(** * Bitcoin peg: signatory selection, P2SS witness script, disbursal
      builder and the peg-zone transaction handlers

    The development follows three source files of the repository:
    - [Reserve]   : reserve.ts  (uint, getVotingPowerThreshold,
                    createWitnessScript, getSignatorySet, buildOutgoingTx,
                    createOutput);
    - [Peg]       : index.js    (initializer, txHandler, headersTx, depositTx,
                    signatoryKeyTx);
    - [Signatory] : signatory.ts (the part of commitPubkey that runs before
                    the message is sent).

    JavaScript numbers are modelled by [Z]: every number the code handles
    here is an integer (voting powers, satoshi amounts, lengths), and within
    the safe-integer range the double arithmetic of the source is exact.
    Buffers are lists of bytes, strings are [string], JS objects used as
    dictionaries are [gmap string _]; the validator map is kept as the list
    of its entries in property order, which is what [Object.entries] reads. *)

From Stdlib Require Import ZArith Lia List String Ascii HexString.
From Stdlib Require Import Sorted Permutation OrdersEx.
From Stdlib.Strings Require Byte.
From stdpp Require Import gmap strings list sorting.

Open Scope Z_scope.
(** * Client-side validation, submission and rendering scripts of the
      medical prediction platform: a shallow embedding and its properties.

    The scripts are browser JavaScript.  Every function below is transcribed
    from the script that defines it (the file and the function are named in
    the comment above each definition).  The DOM is modelled by the part of
    it the scripts read and write: elements found by id, their [value],
    their class list, the label that precedes them, and the submit control.

    Conventions of the embedding:
    - a JavaScript Number is an IEEE 754 binary64 value, [spec_float] with
      precision 53 and maximal exponent 1024, with the arithmetic and the
      comparisons of the standard library's executable specification;
    - a JavaScript string is a [string]; the scripts only search for ASCII
      patterns, and [toLowerCase] and white space are modelled on ASCII;
    - effects a handler performs (alerts, error banners, network requests)
      are returned as a list, in program order;
    - an object literal used as a table by field name is read by its own
      keys: the name or id of a form field is not the name of a member
      inherited from [Object.prototype], such as "constructor". *)

From Stdlib Require Import ZArith Lia Bool List String Ascii.
From Stdlib Require Import Floats.SpecFloat.
From stdpp Require Import base option list gmap strings.
Import ListNotations.

Local Open Scope string_scope.
Local Open Scope Z_scope.

(** ** The host language: numbers and strings *)

Module JS.

(** *** Numbers *)

Definition number : Type := spec_float.

Definition prec : Z := 53.
Definition emax : Z := 1024.

Definition NaN : number := S754_nan.

(** [isNaN(x)] *)
Definition isNaN (x : number) : bool :=
  match x with S754_nan => true | _ => false end.

(** [x < y], [x > y], [x <= y], [x >= y]: false as soon as one side is NaN;
    [x > y] is evaluated as [y < x]. *)
Definition lt (x y : number) : bool := SFltb x y.
Definition gt (x y : number) : bool := SFltb y x.
Definition le (x y : number) : bool := SFleb x y.
Definition ge (x y : number) : bool := SFleb y x.

(** [x === y] and [x !== y] on numbers *)
Definition strict_eq (x y : number) : bool := SFeqb x y.
Definition strict_ne (x y : number) : bool := negb (SFeqb x y).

____

Write out the whole listing once more, exactly as it reads.

(** * Bitcoin peg: signatory selection, P2SS witness script, disbursal
      builder and the peg-zone transaction handlers

    The development follows three source files of the repository:
    - [Reserve]   : reserve.ts  (uint, getVotingPowerThreshold,
                    createWitnessScript, getSignatorySet, buildOutgoingTx,
                    createOutput);
    - [Peg]       : index.js    (initializer, txHandler, headersTx, depositTx,
                    signatoryKeyTx);
    - [Signatory] : signatory.ts (the part of commitPubkey that runs before
                    the message is sent).

    JavaScript numbers are modelled by [Z]: every number the code handles
    here is an integer (voting powers, satoshi amounts, lengths), and within
    the safe-integer range the double arithmetic of the source is exact.
    Buffers are lists of bytes, strings are [string], JS objects used as
    dictionaries are [gmap string _]; the validator map is kept as the list
    of its entries in property order, which is what [Object.entries] reads. *)

From Stdlib Require Import ZArith Lia List String Ascii HexString.
From Stdlib Require Import Sorted Permutation OrdersEx.
From Stdlib.Strings Require Byte.
From stdpp Require Import gmap strings list sorting.

Open Scope Z_scope.
(** * Client-side validation, submission and rendering scripts of the
      medical prediction platform: a shallow embedding and its properties.

    The scripts are browser JavaScript.  Every function below is transcribed
    from the script that defines it (the file and the function are named in
    the comment above each definition).  The DOM is modelled by the part of
    it the scripts read and write: elements found by id, their [value],
    their class list, the label that precedes them, and the submit control.

    Conventions of the embedding:
    - a JavaScript Number is an IEEE 754 binary64 value, [spec_float] with
      precision 53 and maximal exponent 1024, with the arithmetic and the
      comparisons of the standard library's executable specification;
    - a JavaScript string is a [string]; the scripts only search for ASCII
      patterns, and [toLowerCase] and white space are modelled on ASCII;
    - effects a handler performs (alerts, error banners, network requests)
      are returned as a list, in program order;
    - an object literal used as a table by field name is read by its own
      keys: the name or id of a form field is not the name of a member
      inherited from [Object.prototype], such as "constructor". *)

From Stdlib Require Import ZArith Lia Bool List String Ascii.
From Stdlib Require Import Floats.SpecFloat.
From stdpp Require Import base option list gmap strings.
Import ListNotations.

Local Open Scope string_scope.
Local Open Scope Z_scope.

(** ** The host language: numbers and strings *)

Module JS.

(** *** Numbers *)

Definition number : Type := spec_float.

Definition prec : Z := 53.
Definition emax : Z := 1024.

Definition NaN : number := S754_nan.

(** [isNaN(x)] *)
Definition isNaN (x : number) : bool :=
  match x with S754_nan => true | _ => false end.

(** [x < y], [x > y], [x <= y], [x >= y]: false as soon as one side is NaN;
    [x > y] is evaluated as [y < x]. *)
Definition lt (x y : number) : bool := SFltb x y.
Definition gt (x y : number) : bool := SFltb y x.
Definition le (x y : number) : bool := SFleb x y.
Definition ge (x y : number) : bool := SFleb y x.

(** [x === y] and [x !== y] on numbers *)
Definition strict_eq (x y : number) : bool := SFeqb x y.
Definition strict_ne (x y : number) : bool := negb (SFeqb x y).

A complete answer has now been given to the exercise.